Marinobacterium

Scientific classification
- Domain: Bacteria
- Kingdom: Pseudomonadati
- Phylum: Pseudomonadota
- Class: Gammaproteobacteria
- Order: Alteromonadales
- Family: Alteromonadaceae
- Genus: Marinobacterium González et al. 1997
- Species: M. aestuariivivens M. coralli M. georgiense M. halophilum M. jannaschii M. litorale M. lutimaris M. mangrovicola M. marisflavi M. maritimum M. nitratireducens M. profundum M. rhizophilum M. sediminicola M. stanieri M. zhoushanense

= Marinobacterium =

Genus of bacteria

Marinobacterium is a genus of bacteria found in sea water.

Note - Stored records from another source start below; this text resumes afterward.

(** * plaso: the Mac OS X appfirewall.log parser

    A shallow embedding of [plaso/parsers/mac_appfirewall.py] and of the
    library behaviour it relies on, followed by the properties of the
    parser's per-line state machine. *)

From Stdlib Require Import ZArith List String Ascii Bool Lia.
From Stdlib Require DecimalString.
Import ListNotations.
Local Open Scope string_scope.
Local Open Scope Z_scope.

Set Implicit Arguments.

(** ** Python values used by the parser *)

Module Py.

(** Truth value of an integer: [not x] holds exactly for [0]. *)
Definition truthy (x : Z) : bool := negb (x =? 0).

(** Truth value of an integer-or-[None] attribute such as [_last_month]. *)
Definition truthy_opt (x : option Z) : bool :=
  match x with
  | None => false
  | Some v => truthy v
  end.

(** Python 2 ordering [a < b] between integers and [None]: [None] sorts
    before every integer and is not smaller than itself. *)
Definition lt (a b : option Z) : bool :=
  match a, b with
  | Some x, Some y => x <? y
  | None, Some _ => true
  | _, None => false
  end.

Definition byte_of (c : ascii) : Z := Z.of_N (N_of_ascii c).

Definition in_range (lo hi : Z) (c : ascii) : bool :=
  (lo <=? byte_of c) && (byte_of c <=? hi).

Definition is_upper : ascii -> bool := in_range 65 90.
Definition is_lower : ascii -> bool := in_range 97 122.
Definition is_digit : ascii -> bool := in_range 48 57.

(** [string.whitespace]: space, tab, newline, vertical tab, form feed,
    carriage return. *)
Definition is_space (c : ascii) : bool :=
  (byte_of c =? 32) || in_range 9 13 c.

Definition lower_char (c : ascii) : ascii :=
  if is_upper c then ascii_of_N (N_of_ascii c + 32) else c.

(** [str.lower()] on a byte string. *)
Fixpoint lower (s : string) : string :=
  match s with
  | EmptyString => EmptyString
  | String c s' => String (lower_char c) (lower s')
  end.

Fixpoint lstrip (s : string) : string :=
  match s with
  | EmptyString => EmptyString
  | String c s' => if is_space c then lstrip s' else s
  end.

(** Right strip, written as one pass: a suffix made of whitespace only is
    dropped. *)
Fixpoint rstrip (s : string) : string :=
  match s with
  | EmptyString => EmptyString
  | String c s' =>
      match rstrip s' with
      | EmptyString => if is_space c then EmptyString else String c EmptyString
      | r => String c r
      end
  end.

(** [str.strip()]. *)
Definition strip (s : string) : string := rstrip (lstrip s).

Fixpoint bytes (s : string) : list Z :=
  match s with
  | EmptyString => []
  | String c s' => byte_of c :: bytes s'
  end.

(** A [unicode] object, as its sequence of code points. *)
Definition unicode := list Z.

(** The text of a [u'...'] literal whose characters are all ASCII. *)
Definition u (s : string) : unicode := bytes s.

End Py.

(** ** The UTF-8 codec of [str.decode]

    The decoder follows CPython 2.7's [PyUnicode_DecodeUTF8Stateful]: the
    length of a sequence is read off its first byte, a sequence that is
    malformed is reported to the error handler over the bytes it spans,
    and decoding resumes behind that span. *)

Module Utf8.

Inductive errors := strict | ignore | replace.

Definition REPLACEMENT_CHARACTER : Z := 0xFFFD.

Definition utf8_code_length (ch : Z) : Z :=
  if ch <? 0x80 then 1
  else if ch <? 0xC2 then 0
  else if ch <? 0xE0 then 2
  else if ch <? 0xF0 then 3
  else if ch <? 0xF5 then 4
  else 0.

Definition is_cont (b : Z) : bool := Z.land b 0xC0 =? 0x80.

(** The result is [None] when [UnicodeDecodeError] is raised. *)
Definition on_char (ch : Z) (tail : option Py.unicode) : option Py.unicode :=
  option_map (cons ch) tail.

Definition on_error (e : errors) (tail : option Py.unicode)
  : option Py.unicode :=
  match e with
  | strict => None
  | ignore => tail
  | replace => option_map (cons REPLACEMENT_CHARACTER) tail
  end.

Definition ch2 (b0 b1 : Z) : Z :=
  Z.shiftl (Z.land b0 0x1f) 6 + Z.land b1 0x3f.

Definition ch3 (b0 b1 b2 : Z) : Z :=
  Z.shiftl (Z.land b0 0x0f) 12 + Z.shiftl (Z.land b1 0x3f) 6
  + Z.land b2 0x3f.

Definition ch4 (b0 b1 b2 b3 : Z) : Z :=
  Z.shiftl (Z.land b0 0x07) 18 + Z.shiftl (Z.land b1 0x3f) 12
  + Z.shiftl (Z.land b2 0x3f) 6 + Z.land b3 0x3f.

Fixpoint decode (e : errors) (s : list Z) {struct s} : option Py.unicode :=
  match s with
  | [] => Some []
  | b0 :: s1 =>
      let n := utf8_code_length b0 in
      if n =? 1 then on_char b0 (decode e s1)
      else if n =? 2 then
        match s1 with
        | [] => on_error e (Some [])
        | b1 :: s2 =>
            if is_cont b1 then on_char (ch2 b0 b1) (decode e s2)
            else on_error e (decode e s1)
        end
      else if n =? 3 then
        match s1 with
        | [] => on_error e (Some [])
        | b1 :: s2 =>
            match s2 with
            | [] =>
                (* unexpected end of data *)
                if is_cont b1 then on_error e (Some [])
                else on_error e (decode e s1)
            | b2 :: s3 =>
                if negb (is_cont b1) || negb (is_cont b2)
                   || ((b0 =? 0xE0) && (b1 <? 0xA0))
                then
                  (* invalid continuation byte *)
                  if is_cont b1 then on_error e (decode e s2)
                  else on_error e (decode e s1)
                else on_char (ch3 b0 b1 b2) (decode e s3)
            end
        end
      else if n =? 4 then
        match s1 with
        | [] => on_error e (Some [])
        | b1 :: s2 =>
            match s2 with
            | [] =>
                if is_cont b1 then on_error e (Some [])
                else on_error e (decode e s1)
            | b2 :: s3 =>
                match s3 with
                | [] =>
                    if is_cont b1 then
                      if is_cont b2 then on_error e (Some [])
                      else on_error e (decode e s2)
                    else on_error e (decode e s1)
                | b3 :: s4 =>
                    if negb (is_cont b1) || negb (is_cont b2)
                       || negb (is_cont b3)
                       || ((b0 =? 0xF0) && (b1 <? 0x90))
                       || ((b0 =? 0xF4) && (0x8F <? b1))
                    then
                      if is_cont b1 then
                        if is_cont b2 then on_error e (decode e s3)
                        else on_error e (decode e s2)
                      else on_error e (decode e s1)
                    else on_char (ch4 b0 b1 b2 b3) (decode e s4)
                end
            end
        end
      else
        (* invalid start byte *)
        on_error e (decode e s1)
  end.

The cells are rod-shaped and are motile by using one polar flagellum. S.I. Paul et al. (2021) isolated, characterized and identified two species of Marinobacterium (Marinobacterium coralli, Marinobacterium maritimum) from marine sponges of the Saint Martin's Island Area of the Bay of Bengal, Bangladesh.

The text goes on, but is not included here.